BC Supreme Court awards double costs over rejected settlement offers

The case involves the plaintiff's claim for damages after sustaining catastrophic injuries

BC Supreme Court awards double costs over rejected settlement offers

The BC Supreme Court has allowed the plaintiff in a personal injury case to recover double costs after the defendant had unreasonably rejected her offers to settle.

In Gustafson v. MacFarlane, 2023 BCSC 2159, the plaintiff, Sharlene Gustafson, had sought damages from the defendant, Doreen MacFarlane, for catastrophic injuries sustained, with the primary focus on the cost of future care. The defendant raised a defence of contributory negligence.

The court found the defendant solely at fault and awarded the plaintiff approximately $5.3 million in damages, including $4.44 million for the cost of future care. Further proceedings in July 2023 led to an additional award of $493,000 for the plaintiff. The subsequent hearing addressed the plaintiff's claim for a housing allowance as part of the cost of future care.

The latest development in the case revolves around the plaintiff's application for an order to recover double costs from the defendant. The plaintiff's argument was based on offers to settle made on August 5, 2022, and August 31, 2022, amounting to $3.4 million and $4.7 million, respectively. The defendant opposed, contending that these offers were unreasonable and should not be penalized by an order for double costs for having rejected them.

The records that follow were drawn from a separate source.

(* ===== verification/FileSystem.v ===== *)
(** [logic/Utils.cpp]: [loadFile] and [saveFile], over a model of the file
    system they use.

    The file system maps paths to regular files and directories.  What the
    operating system decides (whether [stat] fails, whether a stream opens, how many
    bytes a read or a write transfers) is the class [OS], with its documented behaviour
    in [OSLaws]; [ReliableOS] is the case where [stat] works and streams transfer
    everything.

    Code that changes files runs in the monad [files]: a call returns or throws, and
    leaves a file system either way. *)

From S2P Require Import Prelude.
From S2P Require Import ObjectRepr.

Abbreviation path := bytes.

Inductive node :=
  | RegularFile (content : bytes)
  | Directory.

Abbreviation filesystem := (gmap bytes node).

#[global] Instance node_eq_dec : EqDecision node.
Proof. solve_decision. Defined.

Class OS := {
  (** The error with which [status] and [file_size] of [std::filesystem] throw: the path
      cannot be looked up, for a reason other than that nothing is there (a directory
      without permission, too many symbolic links, a name too long, ...). *)
  status_error : filesystem -> path -> option Z;
  size_error : filesystem -> path -> option Z;
  (** [std::ifstream(path)] and [std::ofstream(path)] are [good()]. *)
  open_read : filesystem -> path -> bool;
  open_write : filesystem -> path -> bool;
  (** The bytes an unformatted read delivers, a write stores. *)
  read_bytes : path -> bytes -> bytes;
  write_bytes : path -> bytes -> bytes
}.

Class OSLaws `{OS} := {
  open_write_not_directory fs p : open_write fs p = true -> fs !! p <> Some Directory;
  read_bytes_prefix p content : read_bytes p content `prefix_of` content;
  write_bytes_prefix p content : write_bytes p content `prefix_of` content
}.

Class ReliableOS `{OS} := {
  status_works fs p : status_error fs p = None;
  size_works fs p : size_error fs p = None;
  read_bytes_all p content : read_bytes p content = content;
  write_bytes_all p content : write_bytes p content = content
}.

(** [std::filesystem::path::operator/]. *)
Definition separator : byte := Byte.x2f.

Definition path_append (a b : path) : path :=
  if decide (head b = Some separator) then b
  else if decide (a = [] \/ last a = Some separator) then a ++ b
  else a ++ [separator] ++ b.

Definition is_regular_file (fs : filesystem) (p : path) : bool :=
  match fs !! p with
  | Some (RegularFile _) => true
  | _ => false
  end.

(** [std::filesystem::file_size] of a regular file. *)
Definition file_size (fs : filesystem) (p : path) : nat :=
  match fs !! p with
  | Some (RegularFile content) => length content
  | _ => 0%nat
  end.

Definition file_content (fs : filesystem) (p : path) : bytes :=
  match fs !! p with
  | Some (RegularFile content) => content
  | _ => []
  end.

(** * Calls that change files *)

Definition files (A : Type) : Type := filesystem -> outcome A * filesystem.

#[global] Instance files_ret : MRet files := fun A a fs => (Ret a, fs).

#[global] Instance files_bind : MBind files := fun A B f m fs =>
  match m fs with
  | (Ret a, fs) => f a fs
  | (Throw e, fs) => (Throw e, fs)
  | (Undef, fs) => (Undef, fs)
  end.

(** A call that looks at the files, and one that replaces them. *)
Definition looks {A} (f : filesystem -> outcome A) : files A := fun fs => (f fs, fs).
Definition changes (f : filesystem -> filesystem) : files () := fun fs => (Ret (), f fs).

Section Files.
Context `{OS}.

(** [std::filesystem::is_regular_file] and [std::filesystem::file_size]. *)
Definition std_is_regular_file (fs : filesystem) (p : path) : outcome bool :=
  match status_error fs p with
  | Some code => Throw (std_filesystem_error code)
  | None => Ret (is_regular_file fs p)
  end.

Definition std_file_size (fs : filesystem) (p : path) : outcome nat :=
  match size_error fs p with
  | Some code => Throw (std_filesystem_error code)
  | None => Ret (file_size fs p)
  end.

Definition loadFile (fs : filesystem) (p : path) : outcome (option bytes) :=
  regular ← std_is_regular_file fs p;
  if negb regular then Ret None
  else if negb (open_read fs p) then Ret None
  else
    fileSize ← std_file_size fs p;
    let out := replicate fileSize Byte.x00 in
    let out := std_copy (take fileSize (read_bytes p (file_content fs p))) out in
    Ret (Some out).

(** Opening the stream for output creates or empties the file; the result of
    the write is not looked at. *)
Definition saveFile (binary : bytes) (p : path) : files bool :=
  regular ← looks (fun fs => std_is_regular_file fs p);
  if regular : bool then mret false
  else
    good ← looks (fun fs => Ret (open_write fs p));
    if negb good then mret false
    else
      _ ← changes (fun fs => <[p := RegularFile (write_bytes p binary)]> fs);
      mret true.

Lemma is_regular_file_true fs p :
  is_regular_file fs p = true <-> exists c, fs !! p = Some (RegularFile c).
Proof.
  unfold is_regular_file. split; [|by intros [c ->]].
  destruct (fs !! p) as [[c|]|]; [by exists c|done|done].
Qed.

(** What [saveFile] does in each of its cases. *)
Lemma saveFile_cases binary p fs :
  saveFile binary p fs =
  match status_error fs p with
  | Some code => (Throw (std_filesystem_error code), fs)
  | None =>
      if is_regular_file fs p || negb (open_write fs p) then (Ret false, fs)
      else (Ret true, <[p := RegularFile (write_bytes p binary)]> fs)
  end.
Proof.
  unfold saveFile, std_is_regular_file, looks, mbind, files_bind.
  destruct (status_error fs p); [done|]. by destruct (is_regular_file fs p), (open_write fs p).
Qed.

(** It returns, or throws what [is_regular_file] throws, before it changes anything. *)
Lemma saveFile_returns binary p fs :
  (exists b, (saveFile binary p fs).1 = Ret b) \/
  exists code, status_error fs p = Some code /\
    saveFile binary p fs = (Throw (std_filesystem_error code), fs).
Proof.
  rewrite saveFile_cases. destruct (status_error fs p) as [code|]; [by right; exists code|].
  left. case_match; by eexists.
Qed.

Lemma saveFile_other binary p fs q :
  q <> p -> (saveFile binary p fs).2 !! q = fs !! q.
Proof.
  intros Hne. rewrite saveFile_cases. repeat case_match; [done..|]. simpl.
  by rewrite lookup_insert_ne.
Qed.

Lemma saveFile_keeps `{!OSLaws} binary p fs q n :
  fs !! q = Some n -> (saveFile binary p fs).2 !! q = Some n.
Proof.
  intros Hq. destruct (decide (q = p)) as [->|Hne]; [|by rewrite saveFile_other].
  rewrite saveFile_cases. destruct (status_error fs p); [done|].
  unfold is_regular_file. rewrite Hq. destruct n; [done|].
  destruct (open_write fs p) eqn:E; [|done].
  by apply open_write_not_directory in E.
Qed.

Lemma saveFile_stores `{!ReliableOS} binary p fs :
  is_regular_file fs p = false -> open_write fs p = true ->
  saveFile binary p fs = (Ret true, <[p := RegularFile binary]> fs).
Proof. intros Hr Ho. rewrite saveFile_cases, status_works, Hr, Ho. cbn. by rewrite write_bytes_all. Qed.

Lemma loadFile_reliable `{!ReliableOS} fs p c :
  fs !! p = Some (RegularFile c) -> open_read fs p = true -> loadFile fs p = Ret (Some c).
Proof.
  intros Hp Ho. unfold loadFile, std_is_regular_file, std_file_size, is_regular_file, file_size, file_content.
  rewrite status_works, size_works, Hp, Ho, read_bytes_all. cbn. rewrite firstn_all, std_copy_all; [done|].
  apply length_replicate.
Qed.

(** The file is missing, or cannot be opened. *)
Lemma loadFile_None fs p :
  loadFile fs p = Ret None <->
  status_error fs p = None /\ (is_regular_file fs p = false \/ open_read fs p = false).
Proof.
  unfold loadFile, std_is_regular_file, std_file_size.
  destruct (status_error fs p), (is_regular_file fs p), (open_read fs p), (size_error fs p); cbn; intuition congruence.
Qed.

(** [loadFile] returns, or throws what [is_regular_file] or [file_size] throws. *)
Lemma loadFile_returns fs p :
  (exists file, loadFile fs p = Ret file) \/
  exists code, loadFile fs p = Throw (std_filesystem_error code) /\
    (status_error fs p = Some code \/ size_error fs p = Some code).
Proof.
  unfold loadFile, std_is_regular_file, std_file_size.
  destruct (status_error fs p) as [code|]; [right; exists code; auto|]. cbn.
  destruct (is_regular_file fs p), (open_read fs p); cbn; try (left; by eexists).
  destruct (size_error fs p) as [code|]; cbn; [right; exists code; auto|left; by eexists].
Qed.

(** The loaded text always has the size of the file: where a read falls short,
    the tail is zero bytes. *)
Lemma loadFile_size `{!OSLaws} fs p c out :
  fs !! p = Some (RegularFile c) -> loadFile fs p = Ret (Some out) ->
  exists k, (k <= length c)%nat /\
  out = take k c ++ replicate (length c - k) Byte.x00.
Proof.
  intros Hp. unfold loadFile, std_is_regular_file, std_file_size, is_regular_file, file_size, file_content.
  rewrite Hp. destruct (status_error fs p); [done|]. cbn.
  destruct (open_read fs p); [|done]. destruct (size_error fs p); [done|]. cbn. intros [= <-].
  destruct (read_bytes_prefix p c) as [rest Hr].
  set (r := read_bytes p c) in *.
  assert (length r <= length c)%nat by (rewrite Hr, length_app; lia).
  exists (length r). split; [done|]. unfold std_copy.
  rewrite take_ge, drop_replicate by done. f_equal.
  rewrite Hr. by rewrite take_app_length.
Qed.
End Files.

(** * Concrete operating systems *)

(** The directory part of a path: what precedes its last separator. *)
Fixpoint parent_dir_go (acc seg : path) (p : path) : path :=
  match p with
  | [] => acc
  | Byte.x2f :: p => parent_dir_go seg (seg ++ lit "/") p
  | b :: p => parent_dir_go acc (seg ++ [b]) p
  end.

Definition parent_dir (p : path) : path := parent_dir_go [] [] p.

(** A name without separator leaves the directory part alone. *)
Lemma parent_dir_go_name acc seg name :
  Forall (fun b => b <> separator) name -> parent_dir_go acc seg name = acc.
Proof.
  intros Hn. revert seg; induction Hn as [|b name Hb Hn IH]; intros seg; [done|].
  simpl. destruct b; try apply IH. done.
Qed.

Definition is_directory (fs : filesystem) (p : path) : bool :=
  bool_decide (fs !! p = Some Directory).

(** Permissions allow everything: a file is created in a directory that exists,
    and directories are not opened. *)
Definition posix_open_write (fs : filesystem) (p : path) : bool :=
  negb (is_directory fs p)
  && (bool_decide (parent_dir p = []) || is_directory fs (parent_dir p)).

#[local] Instance simple_os : OS := {|
  status_error _ _ := None;
  size_error _ _ := None;
  open_read fs p := is_regular_file fs p;
  open_write := posix_open_write;
  read_bytes _ content := content;
  write_bytes _ content := content
  |}.

(** The same without permission to look into [out]. *)
#[local] Instance forbidden_os : OS := {|
  status_error _ p := if decide (lit "out/" `prefix_of` p) then Some 13 else None;
  size_error _ _ := None;
  open_read fs p := is_regular_file fs p;
  open_write := posix_open_write;
  read_bytes _ content := content;
  write_bytes _ content := content
  |}.

(** The same with a full disk: files are created and stay empty. *)
#[local] Instance full_disk_os : OS := {|
  status_error _ _ := None;
  size_error _ _ := None;
  open_read fs p := is_regular_file fs p;
  open_write := posix_open_write;
  read_bytes _ content := content;
  write_bytes _ _ := []
  |}.

Lemma posix_open_write_directory fs p :
  posix_open_write fs p = true -> fs !! p <> Some Directory.
Proof.
  unfold posix_open_write, is_directory. intros [Hd _]%andb_prop Hp.
  by rewrite bool_decide_true in Hd.
Qed.

#[export] Instance simple_os_laws : @OSLaws simple_os.
Proof. split; [apply posix_open_write_directory|done|done]. Qed.

#[export] Instance simple_os_reliable : @ReliableOS simple_os.
Proof. by split. Qed.

#[export] Instance forbidden_os_laws : @OSLaws forbidden_os.
Proof. split; [apply posix_open_write_directory|done|done]. Qed.

#[export] Instance full_disk_os_laws : @OSLaws full_disk_os.
Proof. split; [apply posix_open_write_directory|done|intros; apply prefix_nil]. Qed.

(** * What saving and loading promise *)

(** A new file that opens is stored whole: loading it gives the saved bytes,
    and saving anything at that path again is refused and changes nothing. *)
Theorem save_load `{ReliableOS} binary p fs :
  is_regular_file fs p = false -> open_write fs p = true ->
  exists fs', saveFile binary p fs = (Ret true, fs') /\
    (open_read fs' p = true -> loadFile fs' p = Ret (Some binary)) /\
    (forall binary', saveFile binary' p fs' = (Ret false, fs')).
Proof.
  intros Hr Ho. exists (<[p := RegularFile binary]> fs).
  split; [by apply saveFile_stores|].
  assert (Hp : <[p := RegularFile binary]> fs !! p = Some (RegularFile binary)).
  { by rewrite lookup_insert_eq. }
  split; [by apply loadFile_reliable|].
  intros b'. rewrite saveFile_cases, status_works. unfold is_regular_file. by rewrite Hp.
Qed.

(** [saveFile] never destroys anything: every file and directory that was
    there stays as it was, nothing changes but the given path, and nothing at
    all when it reports failure or throws. *)
Theorem saveFile_safe `{OSLaws} binary p fs :
  (forall q n, fs !! q = Some n -> (saveFile binary p fs).2 !! q = Some n) /\
  (forall q, q <> p -> (saveFile binary p fs).2 !! q = fs !! q) /\
  ((saveFile binary p fs).1 <> Ret true -> (saveFile binary p fs).2 = fs).
Proof.
  split; [intros; by apply saveFile_keeps|].
  split; [intros; by apply saveFile_other|].
  rewrite saveFile_cases. by repeat case_match.
Qed.

(** The success [saveFile] reports does not mean the bytes were stored: a
    lawful operating system whose writes fall short makes it return [true] for
    a file that loads back as something else. *)
Theorem saveFile_ignores_short_writes :
  exists (os : OS) (_ : @OSLaws os) binary p fs,
    (@saveFile os binary p fs).1 = Ret true /\
    @loadFile os (@saveFile os binary p fs).2 p <> Ret (Some binary).
Proof.
  exists full_disk_os, full_disk_os_laws, (lit "data"), (lit "x"), ∅.
  split; [done|]. by vm_compute.
Qed.

Lemma save_load_witness :
  exists fs', @saveFile simple_os (lit "AAAA") (lit "out/f") {[lit "out" := Directory]} = (Ret true, fs')
    /\ @loadFile simple_os fs' (lit "out/f") = Ret (Some (lit "AAAA")).
Proof.
  destruct (@save_load simple_os _ (lit "AAAA") (lit "out/f") {[lit "out" := Directory]})
    as (fs' & E & L & _); [vm_compute; reflexivity..|].
  exists fs'. split; [exact E|]. apply L.
  assert (Hs : fs' = (@saveFile simple_os (lit "AAAA") (lit "out/f") {[lit "out" := Directory]}).2)
    by (by rewrite E).
  rewrite Hs. by vm_compute.
Defined.

Lemma saveFile_safe_witness :
  (@saveFile simple_os (lit "new") (lit "f") {[lit "f" := RegularFile (lit "old")]}).2 !! lit "f"
    = Some (RegularFile (lit "old")).
Proof. apply (proj1 (@saveFile_safe simple_os _ _ _ _)). by vm_compute. Defined.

The BC Supreme Court, in its analysis, considered the legal framework surrounding double costs, including the factors outlined in Rule 9-1(6). These factors include whether the offer to settle was one that ought reasonably to have been accepted, the relationship between the settlement offers and the final judgment, the relative financial circumstances of the parties, and any other relevant factors.

The court found that the defendant's rejection of the plaintiff's offer on August 5, 2022, for $3.4 million plus costs was unreasonable. The judgment highlighted that the defendant, given the information available at the time, should have accepted the offer, especially considering the plaintiff's substantial claim. The court rejected the defendant's argument that informal discussions between counsels justified the rejection, emphasizing that only the presented offer was relevant.

Ultimately, the court concluded that double costs should be awarded to the plaintiff from August 12, 2022, seven days following the delivery of the August 5 offer. The court emphasized that the lawsuit could and should have been settled before trial, highlighting the plaintiff's generous compromise that the defendant rejected.